Hong Kong is one such evergreen destination, and despite having been on the tourist radar for many years, this thriving city continues to attract a rising number of camera-wielders each year. According to the latest statistics from the Hong Kong Tourism Board, tourist arrivals in 2011 were a record high of 42 million, and all indicators pointed to an even better year in 2012.

For Simon Oestheimer, a British passport-holding journalist who is responsible for a new travel guide to the island, the infatuation is easy to understand. “I think people keep coming back because it’s always changing,” he says. “The second time you visit it can look completely different from the first.” Simon himself is a case in point: he lived in Hong Kong for the first 18 years of his life and yet continues to rediscover the jewels of what he considers “home.”

With his knowledge of and passion for this tourist magnet, Simon was an obvious choice as author of the Tuttle Travel Pack Guide to Hong Kong, and his contributions enhance an impressive little book that would serve as a valuable companion to anyone heading off to Hong Kong for the first, second, or fifty-seventh time.

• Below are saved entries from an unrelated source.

(** * Smart parking operator console: zone overlay and state-change
      notification engine

    A shallow embedding of the browser-side logic of the parking console
    (the notification provider and its list, the calibration editor, the
    plate masking helper, the live-feed overlay, the alerts and colours of
    the dashboard, the violation summary, the pages of the event log and the
    navigation bar) together with the properties of its specification and
    further properties read off the code.

    Conventions of the embedding.
    - A JavaScript number is an exact rational extended with [NaN] and the
      two infinities.  The rounding of IEEE-754 binary64 operations and the
      sign of zero are not represented.
    - A JavaScript string is a [string] of 8-bit characters; the conversions
      the engine performs on strings and numbers ([ToNumber] on a string,
      [ToString] on a number, [toUpperCase], [trim]) are the fields of the
      class [JSEngine], so every general theorem holds for whatever the
      engine computes there.  [ref_engine] is an instance on ASCII text and
      integer literals, used to run the functions on concrete inputs.
    - A JavaScript object used as a dictionary is a [gmap string _]; an array
      is a [list].  [Object.entries] enumerates a dictionary through
      [map_to_list]; the properties below count events and never depend on
      the enumeration order, except where two enumerations of one and the
      same dictionary are compared.  Keys are taken not to collide with the
      names a plain object inherits from [Object.prototype]. *)

From Stdlib Require Import ZArith QArith Qround Qabs Lqa String Ascii List Lia
  DecimalString.
From stdpp Require Import gmap strings list fin_maps.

Presented in an easy-to-read format, the book divides the sights of Hong Kong into sections that make quite a lot of detailed information easy to digest. History, practicalities, “must-see” sights, and districts are all documented, before Simon steps in to offer his own personal suggestions and recommendations for where to go, what to eat, and where to stay on what he describes in his foreword as a “city always on the move.”

It is also, like so many Asian capitals, a place of contrasts, from luxurious malls and hotels to dizzying back alleys packed with noodle shops and dim sum houses. There is even, in Simon’s words, a “wild side most tourists don’t anticipate. More than 40% of Hong Kong is protected country park, and you can be from the city street to the hiking trail within half an hour.”

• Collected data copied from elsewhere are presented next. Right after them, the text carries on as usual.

(** ** The graph, its statistics and the plot *)

Lemma add_edges_inner (src : string) (dsts : list string) (G : digraph) :
  (∀ e, e ∈ g_edges (foldl (λ G dst, add_edge src dst G) G dsts) ↔
        e ∈ g_edges G ∨ (e.1 = src ∧ e.2 ∈ dsts)) ∧
  (∀ n, n ∈ g_nodes (foldl (λ G dst, add_edge src dst G) G dsts) ↔
        n ∈ g_nodes G ∨ (n = src ∧ dsts ≠ []) ∨ n ∈ dsts).
Proof.
  revert G. induction dsts as [|d dsts IH]; intros G; simpl.
  - split; intros; [|split]; set_solver.
  - destruct (IH (add_edge src d G)) as [IHe IHn]. split.
    + intros [x y]. rewrite IHe. unfold add_edge; simpl. rewrite elem_of_union, elem_of_singleton, elem_of_cons.
      split; [intros [[[= -> ->]|H]|[-> H]]; auto|]. 
      intros [H|[-> [->|H]]]; auto.
    + intros n. rewrite IHn. unfold add_edge; simpl.
      rewrite elem_of_union, elem_of_cons. rewrite elem_of_union, !elem_of_singleton.
      split.
      * intros [[[H|H]|H]|[[-> _]|H]]; auto.
      * intros [H|[[-> _]|[->|H]]]; auto.
Qed.

Lemma graph_of_fold (l : list (string * gset string)) (G : digraph) :
  (∀ e, e ∈ g_edges (foldl (λ G '(src, dsts), foldl (λ G dst, add_edge src dst G) G (elements dsts)) G l) ↔
        e ∈ g_edges G ∨ ∃ s, (e.1, s) ∈ l ∧ e.2 ∈ s) ∧
  (∀ n, n ∈ g_nodes (foldl (λ G '(src, dsts), foldl (λ G dst, add_edge src dst G) G (elements dsts)) G l) ↔
        n ∈ g_nodes G ∨ ∃ x s y, (x, s) ∈ l ∧ y ∈ s ∧ (n = x ∨ n = y)).
Proof.
  revert G. induction l as [|[src dsts] l IH]; intros G; simpl.
  - split; intros; set_solver.
  - destruct (IH (foldl (λ G dst, add_edge src dst G) G (elements dsts))) as [IHe IHn].
    destruct (add_edges_inner src (elements dsts) G) as [Ie In]. split.
    + intros e. rewrite IHe, Ie. setoid_rewrite elem_of_cons. setoid_rewrite elem_of_elements.
      split.
      * intros [[H|[H1 H2]]|(s & Hs & Hy)]; [by left| |eauto].
        right. exists dsts. destruct e; simpl in *; subst. auto.
      * intros [H|(s & [Hs|Hs] & Hy)]; [auto| |eauto].
        injection Hs as Hs <-. left. right. auto.
    + intros n. rewrite IHn, In. setoid_rewrite elem_of_cons. setoid_rewrite elem_of_elements.
      split.
      * intros [[H|[[-> Hne]|H]]|(x & s & y & Hs & Hy & Hn)]; [by left| | |eauto 8].
        -- right. destruct (elements dsts) as [|y ys] eqn:He; [done|].
           exists src, dsts, y. split; [by left|]. split; [|by left].
           apply elem_of_elements. rewrite He. by left.
        -- right. exists src, dsts, n. auto.
      * intros [H|(x & s & y & [Hs|Hs] & Hy & Hn)]; [auto| |eauto 10].
        injection Hs as <- <-. left. right. destruct Hn as [Hn|Hn]; subst n.
        -- left. split; [done|]. intros He. apply elem_of_elements in Hy.
           rewrite He in Hy. by apply elem_of_nil in Hy.
        -- right. first [done | by apply elem_of_elements].
Qed.

Lemma graph_of_edges (adj : gmap string (gset string)) (a b : string) :
  (a, b) ∈ g_edges (graph_of adj) ↔ edge_in adj a b.
Proof.
  unfold graph_of. rewrite (proj1 (graph_of_fold _ _)). simpl. unfold edge_in.
  setoid_rewrite elem_of_map_to_list. set_solver.
Qed.

Lemma graph_of_nodes (adj : gmap string (gset string)) (n : string) :
  n ∈ g_nodes (graph_of adj) ↔ (∃ y, edge_in adj n y) ∨ (∃ x, edge_in adj x n).
Proof.
  unfold graph_of. rewrite (proj2 (graph_of_fold _ _)). simpl. unfold edge_in.
  setoid_rewrite elem_of_map_to_list. split.
  - intros [H|(x & s & y & Hs & Hy & [Hn|Hn])]; try subst n; [set_solver| |]; eauto.
  - intros [(y & s & Hs & Hy)|(x & s & Hs & Hy)]; right; eauto 8.
Qed.

Lemma all_next_hops_inner (acc : gset string) (l : list string) (n : string) :
  n ∈ foldl (λ acc dst, {[dst]} ∪ acc) acc l ↔ n ∈ acc ∨ n ∈ l.
Proof.
  revert acc. induction l as [|x l IH]; intros acc; simpl.
  - set_solver.
  - rewrite IH, elem_of_union, elem_of_singleton, elem_of_cons. tauto.
Qed.

Lemma all_next_hops_spec (adj : gmap string (gset string)) (n : string) :
  n ∈ all_next_hops adj ↔ ∃ x, edge_in adj x n.
Proof.
  unfold all_next_hops, edge_in.
  assert (Hgen : ∀ (ls : list (gset string)) (acc : gset string),
            n ∈ foldl (λ acc dsts, foldl (λ acc dst, {[dst]} ∪ acc) acc (elements dsts)) acc ls
            ↔ n ∈ acc ∨ ∃ s, s ∈ ls ∧ n ∈ s).
  { induction ls as [|s ls IH]; intros acc; simpl.
    - set_solver.
    - rewrite IH, all_next_hops_inner, elem_of_elements. set_solver. }
  rewrite Hgen. setoid_rewrite list_elem_of_fmap. split.
  - intros [H|(s & ([x s'] & -> & Hin) & Hn)]; [set_solver|].
    apply elem_of_map_to_list in Hin. simpl. eauto.
  - intros (x & s & Hs & Hn). right. exists s. split; [|done].
    exists (x, s). split; [done|]. by apply elem_of_map_to_list.
Qed.

Lemma out_degree_zero (adj : gmap string (gset string)) (n : string) :
  out_degree (graph_of adj) n = 0%nat ↔ ¬ ∃ y, edge_in adj n y.
Proof.
  unfold out_degree. rewrite size_empty_iff. split.
  - intros Hempty (y & Hy). apply graph_of_edges in Hy.
    assert (Hin : (n, y) ∈ filter (λ e : string * string, e.1 = n) (g_edges (graph_of adj))).
    { apply elem_of_filter. done. }
    rewrite Hempty in Hin. set_solver.
  - intros Hno [x y]. rewrite elem_of_filter. simpl. split; [|set_solver].
    intros [-> Hxy]. exfalso. apply Hno. exists y. by apply graph_of_edges.
Qed.

Lemma size_union_le (X Y : gset string) : (size (X ∪ Y) ≤ size X + size Y)%nat.
Proof.
  rewrite size_union_alt. pose proof (subseteq_size (Y ∖ X) Y ltac:(set_solver)). lia.
Qed.

Lemma size_set_map_le {A B} `{Countable A, Countable B} (f : A → B) (X : gset A) :
  (size (set_map (D:=gset B) f X) ≤ size X)%nat.
Proof.
  induction X as [|x X Hx IH] using set_ind_L.
  - rewrite set_map_empty. rewrite !size_empty. lia.
  - rewrite set_map_union_L, set_map_singleton_L.
    rewrite (size_union {[x]} X) by set_solver. rewrite size_singleton.
    rewrite size_union_alt, size_singleton.
    pose proof (subseteq_size (set_map (D:=gset B) f X ∖ {[f x]}) (set_map (D:=gset B) f X)
                  ltac:(set_solver)). lia.
Qed.

Lemma build_adjacency_edges (results : results_dict) (a b : string) :
  edge_in (build_adjacency results) a b ↔ observed_edge results a b.
Proof.
  unfold build_adjacency. rewrite build_adjacency_fold.
  unfold edge_in. rewrite lookup_empty. split; [|by right].
  intros [(s & Hs & _)|H]; [discriminate|done].
Qed.

Lemma build_adjacency_nonempty (results : results_dict) (a : string) (s : gset string) :
  build_adjacency results !! a = Some s → s ≠ ∅.
Proof.
  unfold build_adjacency. apply build_adjacency_fold_nonempty.
  intros a' s'. by rewrite lookup_empty.
Qed.

Lemma stats_sets (adj : gmap string (gset string)) :
  all_next_hops adj ⊆ g_nodes (graph_of adj) ∧
  g_nodes (graph_of adj) ⊆ dom adj ∪ all_next_hops adj ∧
  all_next_hops adj ⊆ set_map snd (g_edges (graph_of adj)).
Proof.
  split; [|split]; intros n.
  - rewrite all_next_hops_spec, graph_of_nodes. auto.
  - rewrite graph_of_nodes, elem_of_union, all_next_hops_spec, elem_of_dom.
    intros [(y & s & Hs & _)|H]; [left; eauto|auto].
  - rewrite all_next_hops_spec, elem_of_map. intros (x & Hx).
    exists (x, n). split; [done|]. by apply graph_of_edges.
Qed.

(** X9: in [get_graph_stats], destinations <= nodes <= sources +
    destinations, and destinations <= edges. *)
Theorem get_graph_stats_bounds (adj : gmap string (gset string)) :
  (st_destinations (get_graph_stats adj) ≤ st_nodes (get_graph_stats adj))%nat ∧
  (st_nodes (get_graph_stats adj)
     ≤ st_sources (get_graph_stats adj) + st_destinations (get_graph_stats adj))%nat ∧
  (st_destinations (get_graph_stats adj) ≤ st_edges (get_graph_stats adj))%nat.
Proof.
  destruct (stats_sets adj) as (H1 & H2 & H3). unfold get_graph_stats; simpl.
  split; [|split].
  - by apply subseteq_size.
  - rewrite <- (size_dom adj). etrans; [by apply subseteq_size|]. apply size_union_le.
  - etrans; [by apply subseteq_size|]. apply size_set_map_le.
Qed.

Simon offers his own tips on places to find the wilderness and is dutiful in highlighting the sheer range of sights and sounds that can be experienced in Hong Kong, which is a bonus both for first-timers and for those returning and wanting to find something new. With the Tuttle Travel Pack in hand, tourists can escape the city for a hike in the historical and naturally splendid Po Toi, or hunt down the egg tarts that the last Governor of Hong Kong loved so much they named them after him.

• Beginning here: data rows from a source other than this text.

(** The extraction of a file whose blocks all decode, on a host that lets
    the file be opened and has room for it. *)
Lemma dump_dir_tree_on_file_ok `{C : Codec} data block dirname level w
    abspath chain payloads w1 :
  dump_path block data dirname = Some abspath ->
  ccos_get_file_blocks block data = Some chain ->
  chain_payloads data chain payloads ->
  fopen_wb abspath w = Some w1 ->
  (Z.to_nat (ccos_get_file_size block data) <= space w)%nat ->
  dump_dir_tree_on_file block data dirname level w
  = (RESULT_OK,
     World (<[abspath := take (Z.to_nat (ccos_get_file_size block data))
                              (concat payloads)]> (files w))
           (dirs w)
           (space w - length (take (Z.to_nat (ccos_get_file_size block data))
                                   (concat payloads)))%nat
           (stdout w) (block_reads w ++ chain)).
Proof.
  intros Hpath Hchain Hpay Hopen Hspace.
  unfold dump_dir_tree_on_file. rewrite Hpath, Hchain, Hopen.
  apply fopen_wb_Some in Hopen as ->.
  rewrite (dump_blocks_ok data abspath _ chain payloads [] _
             (ccos_get_file_size_range block data) Hpay);
    simpl; [|apply lookup_insert_eq | lia | lia].
  by rewrite insert_insert_eq, Nat.sub_0_r.
Qed.
(** * The mock-interview workflow: a shallow embedding

    The definitions follow the repository:

    - [Js]: the JavaScript primitives the handlers rely on
      ([String.prototype.trim], truthiness and [||], [Math.round], the
      outcomes of [JSON.parse]);
    - [Interviews], [Questions], [Answers], [Db]: the three tables of the
      migration and the queries the pages issue against them;
    - [Setup] and [handleStartInterview]: the set-up page;
    - [fetchInterview], [generateNextQuestion], [handleSubmitAnswer],
      [generateFinalFeedback]: the interview page;
    - [Proxy]: the [interview-ai] edge function;
    - [Op], [apply_op], [run]: the pages driven by a user, one handler at a
      time;
    - [Write], [commit], [permitted]: the writes a handler sends to the
      store, and what each of them is allowed to be;
    - [Policy]: the row-level-security policies of the migration;
    - [Results] and [follow]: the results page, and the redirects between
      the pages;
    - [progress]: the progress bar of the interview page;
    - [Dashboard]: the dashboard, its statistics and its links.

    The handlers are asynchronous in the source and are run here to
    completion, one after the other.  What the store, the Generation Service
    and the clock answer during a run is an argument, [Env].  Numbers are
    doubles in the source and rationals in lowest terms here.  Identifiers
    and times are natural numbers; strings are byte strings.

    The properties come after the definitions: first what each handler
    does on its own, then what holds along every run of the workflow, then
    what holds along the runs in which the questions can always be read,
    and last what a run achieves when nothing fails. *)

From Stdlib Require Import String Ascii List Bool Arith ZArith QArith Qround Lia.
From Stdlib Require DecimalString.
From Stdlib Require Import Lqa Sorted.
Import ListNotations.

Local Open Scope string_scope.
Local Open Scope nat_scope.
Local Open Scope list_scope.

(** ** JavaScript primitives *)

Module Js.

(** White space as [trim] sees it, on the ASCII range: TAB, LF, VT, FF, CR
    and SPACE. *)
Definition is_white_space (c : ascii) : bool :=
  let n := nat_of_ascii c in
  ((9 <=? n) && (n <=? 13)) || (n =? 32).

Fixpoint trimStart (s : string) : string :=
  match s with
  | EmptyString => EmptyString
  | String c s' => if is_white_space c then trimStart s' else s
  end.

Fixpoint trimEnd (s : string) : string :=
  match s with
  | EmptyString => EmptyString
  | String c s' =>
      match trimEnd s' with
      | EmptyString => if is_white_space c then EmptyString else String c EmptyString
      | t => String c t
      end
  end.

Definition trim (s : string) : string := trimEnd (trimStart s).

(** Truthiness of a string: every string but the empty one. *)
Definition truthy_string (s : string) : bool :=
  match s with EmptyString => false | _ => true end.

(** Truthiness of a number: every number but zero (NaN does not occur in
    parsed JSON). *)
Definition truthy_number (q : Q) : bool := negb (Qnum q =? 0)%Z.

(** A property read off a value that came out of [JSON.parse]: the key may
    be missing ([undefined]), hold [null], or hold a value of the type the
    TypeScript code declares for it. *)
Inductive field (A : Type) : Type :=
| Absent
| IsNull
| Present (a : A).
Arguments Absent {A}.
Arguments IsNull {A}.
Arguments Present {A} a.

(** [v || d] for a number, a string and an array (arrays are always
    truthy). *)
Definition or_number (v : field Q) (d : Q) : Q :=
  match v with
  | Present q => if truthy_number q then q else d
  | _ => d
  end.

Definition or_string (v : field string) (d : string) : string :=
  match v with
  | Present s => if truthy_string s then s else d
  | _ => d
  end.

Definition or_array {A : Type} (v : field (list A)) (d : list A) : list A :=
  match v with
  | Present l => l
  | _ => d
  end.

(** The same operator on an optional in-memory value ([undefined] is
    [None]). *)
Definition or_number_opt (v : option Q) (d : Q) : Q :=
  match v with
  | Some q => if truthy_number q then q else d
  | None => d
  end.

(** What [JSON.parse] does with a text, seen at the type [A] of the
    payload the caller expects: it throws, it returns [null] (on which
    every property access throws in turn), or it returns a value whose
    properties are read as [A] describes. *)
Inductive parsed (A : Type) : Type :=
| Throws
| JsonNull
| JsonValue (a : A).
Arguments Throws {A}.
Arguments JsonNull {A}.
Arguments JsonValue {A} a.

(** [Math.round]: the nearest integer, halves going up. *)
Definition Math_round (x : Q) : Z := Qfloor (x + (1 # 2)).

End Js.

(** ** The schema *)

(** Identifiers ([UUID]) and times ([TIMESTAMP WITH TIME ZONE]). *)
Definition uuid := nat.
Definition timestamp := nat.

Inductive interview_type : Set := technical | behavioral | case_study.
Inductive difficulty_level : Set := junior | mid | senior.
Inductive interview_status : Set := in_progress | completed | cancelled.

To aid with the exploration of this intriguing city, a pull-out map comes tucked into the back of the guide, and up-to-date travel information and opening times, etc., will make a huge difference to those who are reacquainting themselves with a holiday destination they may have visited before.

For Simon, writing the guide offered an opportunity to revisit his adopted homeland – he currently resides in Thailand and runs The Phuket News – and rediscover the place he knows well. “It gave me the chance to rediscover things I had forgotten,” he explains. The research process also reminded him of just why Hong Kong got under his skin. “It’s fascinating, infuriating, indescribable, and overwhelming all at the same time,” he says in his foreword. “It makes you nostalgic for the past but excited about the future. It’s a city you’ll never forget.” If you haven’t experienced it, now is the time. If you have, perhaps it is time to head back and remind yourself just why you can’t forget Hong Kong.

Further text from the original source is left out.